| PROBLEM REQUIREMENTS |
Print verbatim the lines of the entries from the one containing "(** [ERR_JS_APPLICATION_NOT_EXIST], account_error_no.h:453-453" to the last, inclusive, and no others.

── RECORDS FOR THIS EXERCISE ──

(** [ERR_JS_SESSION_NOT_EXIST], account_error_no.h:430-430 *)
Definition ERR_JS_SESSION_NOT_EXIST : ErrCode := 12300108.

(** [ERR_JS_AUTH_CANCELLED], account_error_no.h:431-431 *)
Definition ERR_JS_AUTH_CANCELLED : ErrCode := 12300109.

(** [ERR_JS_AUTH_SERVICE_LOCKED], account_error_no.h:432-432 *)
Definition ERR_JS_AUTH_SERVICE_LOCKED : ErrCode := 12300110.

(** [ERR_JS_AUTH_TIMEOUT], account_error_no.h:433-433 *)
Definition ERR_JS_AUTH_TIMEOUT : ErrCode := 12300111.

(** [ERR_JS_AUTH_SERVICE_BUSY], account_error_no.h:434-434 *)
Definition ERR_JS_AUTH_SERVICE_BUSY : ErrCode := 12300112.

(** [ERR_JS_ACCOUNT_AUTHENTICATOR_NOT_EXIST], account_error_no.h:435-435 *)
Definition ERR_JS_ACCOUNT_AUTHENTICATOR_NOT_EXIST : ErrCode := 12300113.

(** [ERR_JS_ACCOUNT_AUTHENTICATOR_SERVICE_EXCEPTION], account_error_no.h:436-436 *)
Definition ERR_JS_ACCOUNT_AUTHENTICATOR_SERVICE_EXCEPTION : ErrCode := 12300114.

(** [ERR_JS_CREDENTIAL_NUMBER_REACH_LIMIT], account_error_no.h:437-437 *)
Definition ERR_JS_CREDENTIAL_NUMBER_REACH_LIMIT : ErrCode := 12300115.

(** [ERR_JS_COMPLEXITY_CHECK_FAILED], account_error_no.h:438-438 *)
Definition ERR_JS_COMPLEXITY_CHECK_FAILED : ErrCode := 12300116.

(** [ERR_JS_PIN_IS_EXPIRED], account_error_no.h:439-439 *)
Definition ERR_JS_PIN_IS_EXPIRED : ErrCode := 12300117.

(** [ERR_JS_SESSION_TIMEOUT], account_error_no.h:440-440 *)
Definition ERR_JS_SESSION_TIMEOUT : ErrCode := 12300118.

(** [ERR_JS_CREDENTIAL_NO_LONGER_VALID], account_error_no.h:441-441 *)
Definition ERR_JS_CREDENTIAL_NO_LONGER_VALID : ErrCode := 12300120.

(** [ERR_JS_HISTORY_PIN_MATCH_FAILED], account_error_no.h:442-442 *)
Definition ERR_JS_HISTORY_PIN_MATCH_FAILED : ErrCode := 12300121.

(** [ERR_JS_DOMAIN_PLUGIN_ALREADY_REGISTERED], account_error_no.h:444-444 *)
Definition ERR_JS_DOMAIN_PLUGIN_ALREADY_REGISTERED : ErrCode := 12300201.

(** [ERR_JS_SERVER_UNREACHABLE], account_error_no.h:445-445 *)
Definition ERR_JS_SERVER_UNREACHABLE : ErrCode := 12300211.

(** [ERR_JS_SERVER_CONFIG_NOT_FOUND], account_error_no.h:446-446 *)
Definition ERR_JS_SERVER_CONFIG_NOT_FOUND : ErrCode := 12300212.

(** [ERR_JS_SERVER_CONFIG_ALREADY_EXISTS], account_error_no.h:447-447 *)
Definition ERR_JS_SERVER_CONFIG_ALREADY_EXISTS : ErrCode := 12300213.

(** [ERR_JS_SERVER_CONFIG_ASSOCIATED_ACCOUNT], account_error_no.h:448-448 *)
Definition ERR_JS_SERVER_CONFIG_ASSOCIATED_ACCOUNT : ErrCode := 12300214.

(** [ERR_JS_SERVER_CONFIG_UPPER_LIMIT], account_error_no.h:449-449 *)
Definition ERR_JS_SERVER_CONFIG_UPPER_LIMIT : ErrCode := 12300215.

(** [ERR_JS_INVALID_CONTEXT_ID], account_error_no.h:451-451 *)
Definition ERR_JS_INVALID_CONTEXT_ID : ErrCode := 12300002.

(** [ERR_JS_APPLICATION_NOT_EXIST], account_error_no.h:453-453 *)
Definition ERR_JS_APPLICATION_NOT_EXIST : ErrCode := 12400001.

(** [ERR_JS_CUSTOM_DATA_NOT_FOUND], account_error_no.h:454-454 *)
Definition ERR_JS_CUSTOM_DATA_NOT_FOUND : ErrCode := 12400002.

(** [ERR_JS_CUSTOM_DATA_NUMBER_REACH_LIMIT], account_error_no.h:455-455 *)
Definition ERR_JS_CUSTOM_DATA_NUMBER_REACH_LIMIT : ErrCode := 12400003.

(** [ERR_JS_TOKEN_NUMBER_REACH_LIMIT], account_error_no.h:456-456 *)
Definition ERR_JS_TOKEN_NUMBER_REACH_LIMIT : ErrCode := 12400004.

(** [ERR_JS_AUTHORIZATION_LIST_TOO_LARGE], account_error_no.h:457-457 *)
Definition ERR_JS_AUTHORIZATION_LIST_TOO_LARGE : ErrCode := 12400005.

(** [ERR_JS_AUTHORIZATION_INTERACTION_NOT_ALLOWED], account_error_no.h:459-459 *)
Definition ERR_JS_AUTHORIZATION_INTERACTION_NOT_ALLOWED : ErrCode := 12300302.

(** [ERR_JS_AUTHORIZATION_SERVICE_BUSY], account_error_no.h:460-460 *)
Definition ERR_JS_AUTHORIZATION_SERVICE_BUSY : ErrCode := 12300304.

───

| WRITTEN REPLY |
(** [ERR_JS_APPLICATION_NOT_EXIST], account_error_no.h:453-453 *)
Definition ERR_JS_APPLICATION_NOT_EXIST : ErrCode := 12400001.

(** [ERR_JS_CUSTOM_DATA_NOT_FOUND], account_error_no.h:454-454 *)
Definition ERR_JS_CUSTOM_DATA_NOT_FOUND : ErrCode := 12400002.

(** [ERR_JS_CUSTOM_DATA_NUMBER_REACH_LIMIT], account_error_no.h:455-455 *)
Definition ERR_JS_CUSTOM_DATA_NUMBER_REACH_LIMIT : ErrCode := 12400003.

(** [ERR_JS_TOKEN_NUMBER_REACH_LIMIT], account_error_no.h:456-456 *)
Definition ERR_JS_TOKEN_NUMBER_REACH_LIMIT : ErrCode := 12400004.

(** [ERR_JS_AUTHORIZATION_LIST_TOO_LARGE], account_error_no.h:457-457 *)
Definition ERR_JS_AUTHORIZATION_LIST_TOO_LARGE : ErrCode := 12400005.

(** [ERR_JS_AUTHORIZATION_INTERACTION_NOT_ALLOWED], account_error_no.h:459-459 *)
Definition ERR_JS_AUTHORIZATION_INTERACTION_NOT_ALLOWED : ErrCode := 12300302.

(** [ERR_JS_AUTHORIZATION_SERVICE_BUSY], account_error_no.h:460-460 *)
Definition ERR_JS_AUTHORIZATION_SERVICE_BUSY : ErrCode := 12300304.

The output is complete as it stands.